Characterization of rings using direct-projective modules and direct- injective modules (Q1802154)

A module \(M\) is said to be direct-projective if, given any summand \(N\) of \(M\) with projection \(p:M \to N\) and any epimorphism \(f: M\to N\), there is a \(g\in \text{End}_ R(M)\) such that \(gf = p\). Similarly, a module \(M\) is called direct-injective if given any summand \(N\) of \(M\) with injection \(i: N\to M\) and any monomorphism \(f: N\to M\), there exists a \(g\in \text{End}_ R(M)\) such that \(fg = i\). The author uses direct-projective and direct-injective modules to give new characterizations of hereditary, semihereditary and semisimple rings.
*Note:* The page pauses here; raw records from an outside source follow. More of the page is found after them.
(* ===== verification/CleanupFacts.v ===== *)
(** * The daily clean-up: properties

    Exactly what one turn of the clean-up deletes, and what that does to the switches of an idle
    anonymous account. *)

From Stdlib Require Import Ascii String.
From stdpp Require Import prelude gmap strings list.
From S2P Require Import Prelude Json Codec RedisStore Models Effects Crypto Sessions Deps Logic.
From S2P Require Import BlobStorage Queue DmsReaper Cleanup.

#[local] Open Scope morok_scope.

(** Membership as the deletions test it. *)
Definition among (keys : list string) (k : string) : bool := existsb (String.eqb k) keys.

Lemma among_true keys k : among keys k = true <-> k ∈ keys.
Proof.
  unfold among. rewrite existsb_exists. split.
  - intros (x & Hx & ->%String.eqb_eq). by apply list_elem_of_In.
  - intros Hk. exists k. rewrite String.eqb_refl. split; [by apply list_elem_of_In|done].
Qed.

Definition without {A} (key : A -> string) (keys : list string) (t : list A) : list A :=
  List.filter (fun r => negb (among keys (key r))) t.

(** The database without the accounts [keys] and what they own. *)
Definition without_users (keys : list string) (db : database) : database :=
  set_users (without u_pubkey keys (t_users db))
    (set_dms (without dms_creator_pubkey keys (t_dms db))
      (set_backups (without eb_pubkey keys (t_backups db))
        (set_members (without gm_pubkey keys (t_members db)) db))).

Definition idle_keys (own_relay : string) (now : Z) (db : database) : list string :=
  map u_pubkey (List.filter (idle_anonymous own_relay now) (t_users db)).

(** The database after a turn. *)
Definition cleaned (own_relay : string) (now : Z) (db : database) : database :=
  let d := without_users (idle_keys own_relay now db) db in
  set_dms (List.filter (fun x => negb (terminal_dms (now - DMS_TERMINAL_RETENTION_SECONDS) x)) (t_dms d))
    (set_fedqueue (List.filter (fun r => negb (old_succeeded now r || old_dead_letter now r)) (t_fedqueue d))
      (set_outbound (List.filter (fun m => negb (finished_outbound (now - OUTBOUND_META_RETENTION_SECONDS) m))
                       (t_outbound d)) d)).

Lemma filter_filter {A} (p q : A -> bool) l : List.filter p (List.filter q l) = List.filter (fun x => q x && p x) l.
Proof. induction l as [|x l IH]; [done|]. cbn. destruct (q x); cbn; [destruct (p x)|]; by rewrite ?IH. Qed.

Lemma filter_same {A} (p q : A -> bool) l : (forall x, p x = q x) -> List.filter p l = List.filter q l.
Proof. intros E. induction l as [|x l IH]; [done|]. cbn. by rewrite E, IH. Qed.

Lemma without_one {A} (key : A -> string) k t :
  List.filter (fun r => negb (String.eqb (key r) k)) t = without key [k] t.
Proof. apply filter_same. intros x. unfold among. cbn. by rewrite orb_false_r. Qed.

Lemma without_cons {A} (key : A -> string) k keys t : without key keys (without key [k] t) = without key (k :: keys) t.
Proof.
  unfold without. rewrite filter_filter. apply filter_same. intros x. unfold among. cbn.
  by rewrite orb_false_r, negb_orb.
Qed.

Lemma without_nil {A} (key : A -> string) t : without key [] t = t.
Proof. unfold without. induction t as [|x t IH]; [done|]. cbn in *. by rewrite IH. Qed.

Lemma set_work_same (w : vworld) : set_databases (w_db w) (w_work w) w = w.
Proof. by destruct w. Qed.

Lemma run_reap_user u (w : vworld) :
  run_doc (reap_user u) w = (Ok tt, set_databases (w_db w) (without_users [u_pubkey u] (w_work w)) w).
Proof.
  unfold reap_user. do 3 (rewrite run_doc_bind, run_doc_sql; cbn [fst snd]). rewrite run_doc_sql. cbn [fst snd].
  f_equal. unfold set_databases, without_users. cbn. by rewrite !without_one.
Qed.

Lemma without_users_cons k keys db : without_users keys (without_users [k] db) = without_users (k :: keys) db.
Proof. unfold without_users. cbn -[without]. by rewrite !without_cons. Qed.

Lemma without_users_nil db : without_users [] db = db.
Proof. unfold without_users. rewrite !without_nil. by destruct db. Qed.

Lemma run_reap_users l (w : vworld) :
  run_doc (reap_users l) w =
  (Ok (Z.of_nat (length l)), set_databases (w_db w) (without_users (map u_pubkey l) (w_work w)) w).
Proof.
  revert w. induction l as [|u l IH]; intros w.
  - cbn [reap_users map]. rewrite without_users_nil, set_work_same. done.
  - cbn [reap_users]. rewrite run_doc_bind, run_doc_try, run_doc_bind, run_reap_user, run_doc_ret, run_doc_bind, IH.
    cbn [w_db w_work set_databases]. rewrite without_users_cons. rewrite run_doc_ret. f_equal. f_equal.
    cbn [length]. lia.
Qed.

(** One turn, without what it counts. *)
Lemma run_cleanup own_relay (w : vworld) :
  w_work w = w_db w ->
  exists n, run_doc (cleanup_once own_relay) w =
    (Ok (Some n), let d := cleaned own_relay (w_now w) (w_db w) in set_databases d d w).
Proof.
  intros Hw. unfold cleanup_once. rewrite run_doc_try, run_doc_bind.
  unfold reap_anonymous_users. rewrite run_doc_bind, run_doc_now, run_doc_bind, run_doc_sql. cbn [fst snd].
  rewrite set_work_same, run_reap_users. cbv beta iota.
  rewrite run_doc_bind. unfold reap_delivered_outbound. rewrite run_doc_bind, run_doc_now, run_doc_sql. cbn [fst snd].
  rewrite run_doc_bind. unfold reap_federation_queue. rewrite run_doc_bind, run_doc_now, run_doc_bind, run_doc_sql.
  cbn [fst snd]. rewrite run_doc_bind, run_doc_sql. cbn [fst snd]. rewrite run_doc_ret.
  rewrite run_doc_bind. unfold reap_terminal_dms. rewrite run_doc_bind, run_doc_now, run_doc_sql. cbn [fst snd].
  rewrite run_doc_bind, run_doc_commit, run_doc_ret. eexists. f_equal.
  cbn [w_db w_work w_now set_databases]. rewrite Hw. fold (idle_keys own_relay (w_now w) (w_db w)).
  set (d := without_users _ _). 
  assert (E : forall a b, a = b -> set_databases a a w = set_databases b b w) by (by intros ? ? ->).
  apply E. unfold cleaned. fold d. unfold delete_fed. cbn.
  rewrite filter_filter.
  rewrite (filter_same (fun x => negb (old_succeeded (w_now w) x) && negb (old_dead_letter (w_now w) x))
             (fun r => negb (old_succeeded (w_now w) r || old_dead_letter (w_now w) r))) by (intros x; by rewrite negb_orb).
  done.
Qed.

Lemma elem_without {A} (key : A -> string) keys t (r : A) : r ∈ without key keys t <-> r ∈ t /\ key r ∉ keys.
Proof.
  unfold without. rewrite !list_elem_of_In, List.filter_In. rewrite negb_true_iff, <- not_true_iff_false, among_true. by rewrite !list_elem_of_In.
Qed.

Lemma elem_kept {A} (p : A -> bool) t r : r ∈ List.filter (fun x => negb (p x)) t <-> r ∈ t /\ p r = false.
Proof. by rewrite !list_elem_of_In, List.filter_In, negb_true_iff. Qed.

Lemma idle_keys_in own now db k :
  k ∈ idle_keys own now db <-> exists u, u ∈ t_users db /\ u_pubkey u = k /\ idle_anonymous own now u = true.
Proof.
  unfold idle_keys. rewrite list_elem_of_fmap. split.
  - intros (u & -> & [Hu Hi]%list_elem_of_In%List.filter_In). exists u. by rewrite list_elem_of_In.
  - intros (u & Hu & <- & Hi). exists u. split; [done|]. apply list_elem_of_In, List.filter_In. by rewrite <- list_elem_of_In.
Qed.

(** Whose account is reaped by a turn now. *)
Definition reaped (own_relay : string) (now : Z) (db : database) (k : string) : Prop :=
  exists u, u ∈ t_users db /\ u_pubkey u = k /\ idle_anonymous own_relay now u = true.

Section Turn.
  Context `{R : Redis}.

Lemma cleanup_server own_relay (w : world rstore) :
  w_work w = w_db w ->
  let w' := snd (run (detached (cleanup_once own_relay)) w) in
  w_db w' = cleaned own_relay (w_now w) (w_db w) /\ w_work w' = w_db w' /\ w_now w' = w_now w.
Proof.
  intros Hw. cbv zeta. destruct (run_cleanup own_relay (absw w) Hw) as [n E].
  pose proof (snd_run_absw (detached (cleanup_once own_relay)) w) as Hv. rewrite run_detached, E in Hv.
  destruct (run (detached (cleanup_once own_relay)) w) as [[] w']. cbn [snd] in *.
  change (w_db w') with (w_db (absw w')). change (w_work w') with (w_work (absw w')).
  change (w_now w') with (w_now (absw w')). by rewrite Hv.
Qed.

(** A turn of the clean-up deletes exactly what has outlived its retention.  An account goes when
    one with its key is anonymous, of this relay, older than an hour and unused for a week, and its
    memberships, backup and switches go with it; other switches go a month after they fired or were
    cancelled; outbound mail goes a week after it was delivered or failed; delivered rows of the
    federation queue go after a day and dead ones after three.  So nothing that is still armed,
    queued or pending goes, except the switches of an idle account. *)
Theorem cleanup_exact own_relay (w : world rstore) :
  w_work w = w_db w ->
  let w' := snd (run (detached (cleanup_once own_relay)) w) in
  let now := w_now w in
  let idle := reaped own_relay now (w_db w) in
  w_work w' = w_db w' /\
  (forall u, u ∈ t_users (w_db w') <-> u ∈ t_users (w_db w) /\ ~ idle (u_pubkey u)) /\
  (forall m, m ∈ t_members (w_db w') <-> m ∈ t_members (w_db w) /\ ~ idle (gm_pubkey m)) /\
  (forall b, b ∈ t_backups (w_db w') <-> b ∈ t_backups (w_db w) /\ ~ idle (eb_pubkey b)) /\
  (forall d, d ∈ t_dms (w_db w') <->
     (d ∈ t_dms (w_db w) /\ ~ idle (dms_creator_pubkey d)) /\
     terminal_dms (now - DMS_TERMINAL_RETENTION_SECONDS) d = false) /\
  (forall m, m ∈ t_outbound (w_db w') <->
     m ∈ t_outbound (w_db w) /\ finished_outbound (now - OUTBOUND_META_RETENTION_SECONDS) m = false) /\
  (forall r, r ∈ t_fedqueue (w_db w') <->
     r ∈ t_fedqueue (w_db w) /\ (old_succeeded now r || old_dead_letter now r) = false).
Proof.
  intros Hw w' now idle. destruct (cleanup_server own_relay w Hw) as (E & Hw' & _). subst w'. rewrite Hw', E.
  split; [done|]. unfold idle, reaped. setoid_rewrite <- idle_keys_in. unfold cleaned, without_users. cbn.
  repeat match goal with |- _ /\ _ => split end; intros ?; rewrite ?elem_kept, ?elem_without; done.
Qed.

(** An armed switch of an idle anonymous account is deleted before its time.  The clean-up says
    that an armed switch is a guarantee in force and never touched; yet its owner, who is silent
    just as the switch expects, counts as idle after a week, while triggers of up to a year can be
    chosen.  After the clean-up no switch of the owner is left to fire. *)
Theorem idle_owner_loses_switch own_relay u d (w : world rstore) :
  w_work w = w_db w -> u ∈ t_users (w_db w) -> idle_anonymous own_relay (w_now w) u = true ->
  d ∈ t_dms (w_db w) -> dms_creator_pubkey d = u_pubkey u -> dms_status d = ARMED ->
  let fires := (dms_last_check_in_at d + dms_trigger_seconds d)%Z in
  (w_now w < fires)%Z ->
  let w' := snd (run (detached (cleanup_once own_relay)) w) in
  due fires d = true /\ due (w_now w) d = false /\
  Forall (fun d' => dms_creator_pubkey d' <> u_pubkey u) (t_dms (w_db w')).
Proof.
  intros Hw Hu Hidle _ _ Ha fires Hf w'. unfold due. rewrite bool_decide_eq_true_2 by done. cbn [andb].
  split_and!; [unfold fires; zify_bool; lia|unfold fires in *; zify_bool; lia|].
  destruct (cleanup_server own_relay w Hw) as (E & _). subst w'. rewrite E.
  apply Forall_forall. intros d' [[_ Hn]%elem_without _]%elem_kept Hk.
  apply Hn, idle_keys_in. by exists u.
Qed.
End Turn.

(** ** Witnesses *)

Module CleanupDemo.
(** Silent since 0, with a switch for day 30. *)
Definition owner : User := mkUser "aa" None FREE "relay" 0 (Some 0%Z) None None.
Definition switch : DeadManSwitch :=
  mkDMS "id" "aa" (30 * 86400) 0 "secret" None ARMED 0 None None [mkRecipient "bb" None].
Definition relay : world (rstore (Redis := Mem_Redis)) :=
  let db := set_users [owner] (set_dms [switch] empty_db) in
  World (8 * 86400) (View ∅ ∅ []) db db ∅ [] (fun _ => "fresh") [] no_network [].

Lemma cleanup_witness :
  w_work (snd (run (detached (cleanup_once "relay")) relay)) = w_db (snd (run (detached (cleanup_once "relay")) relay)).
Proof. pose proof (cleanup_exact "relay" relay eq_refl) as Hc. exact (proj1 Hc). Defined.

Lemma idle_witness :
  due (30 * 86400) switch = true /\ due (8 * 86400) switch = false /\
  Forall (fun d => dms_creator_pubkey d <> "aa") (t_dms (w_db (snd (run (detached (cleanup_once "relay")) relay)))).
Proof. apply (idle_owner_loses_switch "relay" owner switch relay); try reflexivity; left. Defined.
End CleanupDemo.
For example, he shows that the following are equivalent for any ring \(R\): (1) \(R\) is left hereditary. (2) Every submodule of a projective \(R\)-module is direct-projective. (3) Every principal left ideal of \(S = \text{End}_ R(F)\) is direct- projective for any free \(R\)-module \(F\). (4) Every factor module of an injective \(R\)-module is direct-injective. (5) Every sum of two injective submodules of an \(R\)-module is direct-injective. (6) Every sum of two isomorphic injective submodules of an \(R\)-module is direct-injective.